Enstitü Sosyal ilk etkinliği ile kapılarını açtı.
Fikrî hazırlığı bir yılı aşkın süredir devam eden Enstitü Sosyal, 4 Kasım itibarıyla kapılarını açtı. Eğitim, toplum ve ekonomi odaklı politika önerileri geliştirmek için araştırma ve eğitimler yapmak hedefiyle kurulan bir düşünce kuruluşu olan Enstitü Sosyal, ilk sosyal etkinliğini 4 Kasım’da gerçekleştirdi. Enstitü; eğitim, toplum ve ekonomi alanlarında kronikleşmiş ve çözüm bekleyen konuların ele alınacağı Dünyadan Yansımalar Panel Serisi’nin ilk programında Amerikalı ünlü sosyal psikolog Prof. Jean M. Twenge’yi konuk etti. San Diego Üniversitesi’nde öğretim üyesi olan Twenge’nin 1966-2022 yılları arasında yapılmış kapsamlı istatiksel çalışmalara dayanan 180’den fazla bilimsel yayını ve 7 kitabı bulunuyor.
Enstitü’nün ilk sosyal etkinliği olan panelin açılış konuşmasını yapan Genel Koordinatör İpek Coşkun Armağan, Enstitü’nün çalışma alanları hakkında bilgi verdi ve kuruluşun en önemli sorumluluklarından biri olarak “ortak bilinç imkanlarını arttırmayı ve bunun için de yaşadığımız kavramsal karmaşalarla mücadele etmeyi” gördüklerini söyledi. Covid-19 salgını ile birlikte özellikle eğitimde ve toplumsal psikolojide büyük bir kırılma yaşandığını müşahade ettiğimize dikkat çeken Armağan, Jean M. Twenge’nin kuşaklar arası yürüttüğü araştırmaların, bu kırılma noktalarını belirlemek ve buna uygun olarak politika önerileri geliştirmek açısından önemine değindi.

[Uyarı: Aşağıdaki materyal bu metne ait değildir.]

(** * The role/permission authorization cache of pkg/authorization

    A shallow embedding of [Authorizer] (package [authorization]): the
    per-user permission cache, the decision API ([HasPermission],
    [HasAnyPermission], [HasAllPermissions], [HasRole], [GetUserRoles]),
    the mutation API ([AssignRole], [RemoveRole]) and the expiry sweep
    ([cleanExpiredCache]).

    The Go methods have a pointer receiver and talk to a database and to
    the wall clock; here they are computations in a state monad over the
    receiver's fields and an explicit world (clock, store, log of store
    calls).  The reader/writer mutex is not modelled: every method runs
    to completion on its own. *)

From Stdlib Require Import ZArith Lia Ascii String.
From stdpp Require Import gmap strings list fin_maps.

Open Scope Z_scope.
Open Scope string_scope.

(** ** Package [time] *)

Module time.

(** An instant, in nanoseconds on the clock [Now] reads. *)
Definition Time := Z.

(** [time.Duration] is an [int64] count of nanoseconds. *)
Definition Duration := Z.

Definition minDuration : Duration := - 2 ^ 63.
Definition maxDuration : Duration := 2 ^ 63 - 1.

(** [t.Sub(u)]: the difference, saturated to the range of a
    [Duration]. *)
Definition Sub (t u : Time) : Duration :=
  if bool_decide (maxDuration < t - u) then maxDuration
  else if bool_decide (t - u < minDuration) then minDuration
  else t - u.

End time.

(** ** Errors

    Go's [error] values as far as the package builds and inspects them:
    leaf errors ([errors.New], the sentinels of [database/sql] and
    [context], parse errors of [uuid]) and the wrapping done by
    [fmt.Errorf("<msg>: %w", err)]. *)

Inductive error : Type :=
| errors_New (msg : string)
| fmt_Errorf_w (msg : string) (err : error).

Definition error_eqb : error -> error -> bool :=
  fix go (e1 e2 : error) : bool :=
    match e1, e2 with
    | errors_New m1, errors_New m2 => bool_decide (m1 = m2)
    | fmt_Errorf_w m1 i1, fmt_Errorf_w m2 i2 => bool_decide (m1 = m2) && go i1 i2
    | _, _ => false
    end.

(** [errors.Is(err, target)]: [target] occurs in the chain of [err].
    Go compares sentinels by identity; here a sentinel is identified by
    its message. *)
Fixpoint errors_Is (err target : error) : bool :=
  error_eqb err target ||
  match err with
  | errors_New _ => false
  | fmt_Errorf_w _ inner => errors_Is inner target
  end.

Definition sql_ErrNoRows : error := errors_New "sql: no rows in result set".
Definition sql_ErrConnDone : error := errors_New "sql: connection is already closed".
Definition context_Canceled : error := errors_New "context canceled".

(** ** Data model *)

Record Permission : Type := {
  Name : string;
  Resource : string;
  Action : string
}.

Record UserPermissions : Type := {
  Permissions : list Permission;
  LoadedAt : time.Time
}.

(** The fields of [Authorizer] the methods read and write.  [db] is a
    handle to the store, whose state lives in the world below; [logger]
    is never used by the methods. *)
Record Authorizer : Type := {
  cache : gmap string UserPermissions;
  cacheTTL : time.Duration;
  enableCaching : bool
}.

(** ** The collaborators

    [uuid.Parse] and the relational store behind [database.TracedDB] are
    not part of the package.  [DB] is the state of the store as a call
    sees it: its rows and whether it can be reached; [Context] is Go's
    [context.Context], handed to every store call.  Each field of the
    store is one of the five SQL statements of the package:
    - [db_permissions]: the [SELECT DISTINCT p.name, p.resource,
      p.action ...] of [loadUserPermissions], as the destination slice
      and the error [SelectContext] leaves;
    - [db_role_exists]: the [SELECT EXISTS(...)] of [HasRole];
    - [db_roles]: the [SELECT r.name ... ORDER BY r.name] of
      [GetUserRoles];
    - [db_assign], [db_remove]: the [INSERT ... ON CONFLICT DO NOTHING]
      of [AssignRole] and the [DELETE] of [RemoveRole], as the store
      after the statement and its error;
    - [db_latency]: the time a round trip to the store takes. *)

Class Env : Type := {
  UUID : Type;
  uuid_Parse : string -> UUID + error;
  Context : Type;
  DB : Type;
  db_permissions : DB -> Context -> UUID -> list Permission * option error;
  db_role_exists : DB -> Context -> UUID -> string -> bool * option error;
  db_roles : DB -> Context -> UUID -> list string * option error;
  db_assign : DB -> Context -> UUID -> string -> DB * option error;
  db_remove : DB -> Context -> UUID -> string -> DB * option error;
  db_latency : DB -> time.Duration
}.

Section Authorization.

Context `{env : Env}.

(** A call that reached the store. *)
Inductive StoreCall : Type :=
| SelectPermissions (uid : UUID)
| GetRoleExists (uid : UUID) (roleName : string)
| SelectRoles (uid : UUID)
| ExecAssign (uid : UUID) (roleName : string)
| ExecRemove (uid : UUID) (roleName : string).

(** Everything outside the Authorizer: the clock [time.Now] reads,
    the store, and the store calls made so far, oldest first. *)
Record World : Type := {
  clock : time.Time;
  db : DB;
  queries : list StoreCall
}.

Record State : Type := {
  auth : Authorizer;
  world : World
}.

(** Computations over the receiver and the world. *)
Definition Op (A : Type) : Type := State -> A * State.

Prof. Twenge’nin, Amerikan toplumunda ve Amerikan kültürünün etkisine maruz kalan toplumlarda kitlesel yozlaşmaya dikkat çektiği çalışmaları bulunuyor. Twenge, 2017 yılında yayımladığı Z Kuşağı gençlerinin yaşam tarzları ve alışkanlıklarını konu alan “Ben Nesli (Generation of Me)” adlı kitabıyla büyük yankı uyandırmıştı. Twenge, Nesiller Arası Farklılıkları Anlama/Understanding the Cross-Generational Differences başlıklı konuşmasında “Ben Nesli” olarak adlandırdığı günümüzün 18-35 yaş arası gençlerinin/genç yetişkinlerinin nasıl daha geç olgunlaştıklarını, teknolojiyle geçirdikleri zamanın yaşam biçimlerini nasıl etkilediğini ve bu yeni yaşam biçiminin sonucunda depresyon ve anksiyete oranlarının endişe verici düzeylere nasıl ulaştığını ele aldı. Twenge’ye göre, vaktini internet, sosyal medya, bilgisayar oyunu, mesajlaşma, TV veya görüntülü konuşma ile geçiren gençlerde mutsuzluk, depresyon, melankoli görülme oranı ekran süresinin artmasıyla paralellik gösteriyor. Twenge, yaşam biçimlerinde yapılacak köklü değişikliklerle gençlerde ruh sağlığının iyileştirilebileceğine dikkat çekerek, yetişme çağındaki çocuklar ve gençler için telefonsuz saatler ve sahalar belirlenmesinin, sosyal medya kullanımı için veli izni ve yaş sınırı getirilmesinin, okul saatlerinde telefon kullanımınının sınırlandırılmasının gerekliliğine değindi. Dijital yerliler olarak tabir edilen 2012 ve sonrası çocuklar için ise akıllı telefon kullanımının mümkün olduğu kadar geciktirilmesinin, en az 16 yaşına kadar sosyal medyadan uzak tutulmalarının, günlük ekran süresinin 2 saat ve daha azıyla sınırlanması gerektiğine işaret etti. Twenge’ye göre çocukların/gençlerin boş zamanlarını ekran karşısında geçirme alışkanlığı döngülerini kırmalarında ebeveynlere büyük iş düşüyor.
Enstitü Sosyal, eğitim, toplum ve ekonomi alanlarında kronikleşmiş ve çözüm bekleyen konuların, dinleyicilerin de aktif katılımıyla ele alınacağı, verimli tartışma ortamı yaratacak etkinliklerine devam edecek.